» Aim of the task
Look below for the line that contains "dev_read a d", then copy it and each following line exactly, through and including the line that contains "out (serial_init 1 uart_sim0) = Val 0 /\".

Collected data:
* * * *

(** ** Witnesses: a UART that is always ready *)

Definition uart_sim := (Z * Z)%type.
#[local] Instance uart_sim_device : Device uart_sim := {
  dev_read a d := (if a =? ns16550_lsr CONFIG_SYS_NS16550_COM1 then 0x60 else 0, d);
  dev_write a v d :=
    if a =? ns16550_lcr CONFIG_SYS_NS16550_COM1 then (v, snd d)
    else if a =? ns16550_rbr CONFIG_SYS_NS16550_COM1 then
      (fst d, if Z.testbit (fst d) 7 then snd d / 256 * 256 + v else snd d)
    else if a =? ns16550_ier CONFIG_SYS_NS16550_COM1 then
      (fst d, if Z.testbit (fst d) 7 then 256 * v + snd d mod 256 else snd d)
    else d
}.
#[local] Instance uart_sim_ns16550 : Ns16550 uart_sim CONFIG_SYS_NS16550_COM1.
Proof.
  refine {| line := fst; divisor := snd |}.
  - done.
  - done.
  - done.
  - done.
  - intros a v d H1 H2 H3. cbn [dev_write uart_sim_device].
    by rewrite (proj2 (Z.eqb_neq _ _) H1), (proj2 (Z.eqb_neq _ _) H2), (proj2 (Z.eqb_neq _ _) H3).
Defined.

Definition uart_sim0 : st uart_sim gdata :=
  mk_st (0, 0) (set_console 115200 0 (set_clocks 100000000 0 0 gdata0)).

(** 100 MHz and 115200 baud: the divisor is 54. *)
Lemma serial_init_baud_witness :
  out (serial_init 1 uart_sim0) = Val 0 /\
  2 * Z.abs (16 * 115200 * divisor CONFIG_SYS_NS16550_COM1 (dev (fin (serial_init 1 uart_sim0))) - 100000000)
    <= 16 * 115200 /\
  divisor CONFIG_SYS_NS16550_COM1 (dev (fin (serial_init 1 uart_sim0))) = 54.
Proof.
  destruct (serial_init_baud 1 uart_sim0) as [(Ho & _ & Hd)|[Ho _]]; [cbn; lia..| |].
  - split; [exact Ho|]. split; [exact Hd|]. vm_compute. reflexivity.
  - vm_compute in Ho. discriminate.
Defined.

(** "A" and a newline. *)
Lemma serial_puts_sends_witness :
  transmission 1 [65; 13; 10] (out (_serial_puts 1 [65; 10] uart_sim0)) (tr (_serial_puts 1 [65; 10] uart_sim0)).
Proof. exact (serial_puts_sends 1 [65; 10] uart_sim0 ltac:(repeat constructor; lia)). Defined.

* * * *

» Output
  dev_read a d := (if a =? ns16550_lsr CONFIG_SYS_NS16550_COM1 then 0x60 else 0, d);
  dev_write a v d :=
    if a =? ns16550_lcr CONFIG_SYS_NS16550_COM1 then (v, snd d)
    else if a =? ns16550_rbr CONFIG_SYS_NS16550_COM1 then
      (fst d, if Z.testbit (fst d) 7 then snd d / 256 * 256 + v else snd d)
    else if a =? ns16550_ier CONFIG_SYS_NS16550_COM1 then
      (fst d, if Z.testbit (fst d) 7 then 256 * v + snd d mod 256 else snd d)
    else d
}.
#[local] Instance uart_sim_ns16550 : Ns16550 uart_sim CONFIG_SYS_NS16550_COM1.
Proof.
  refine {| line := fst; divisor := snd |}.
  - done.
  - done.
  - done.
  - done.
  - intros a v d H1 H2 H3. cbn [dev_write uart_sim_device].
    by rewrite (proj2 (Z.eqb_neq _ _) H1), (proj2 (Z.eqb_neq _ _) H2), (proj2 (Z.eqb_neq _ _) H3).
Defined.

Definition uart_sim0 : st uart_sim gdata :=
  mk_st (0, 0) (set_console 115200 0 (set_clocks 100000000 0 0 gdata0)).

(** 100 MHz and 115200 baud: the divisor is 54. *)
Lemma serial_init_baud_witness :
  out (serial_init 1 uart_sim0) = Val 0 /\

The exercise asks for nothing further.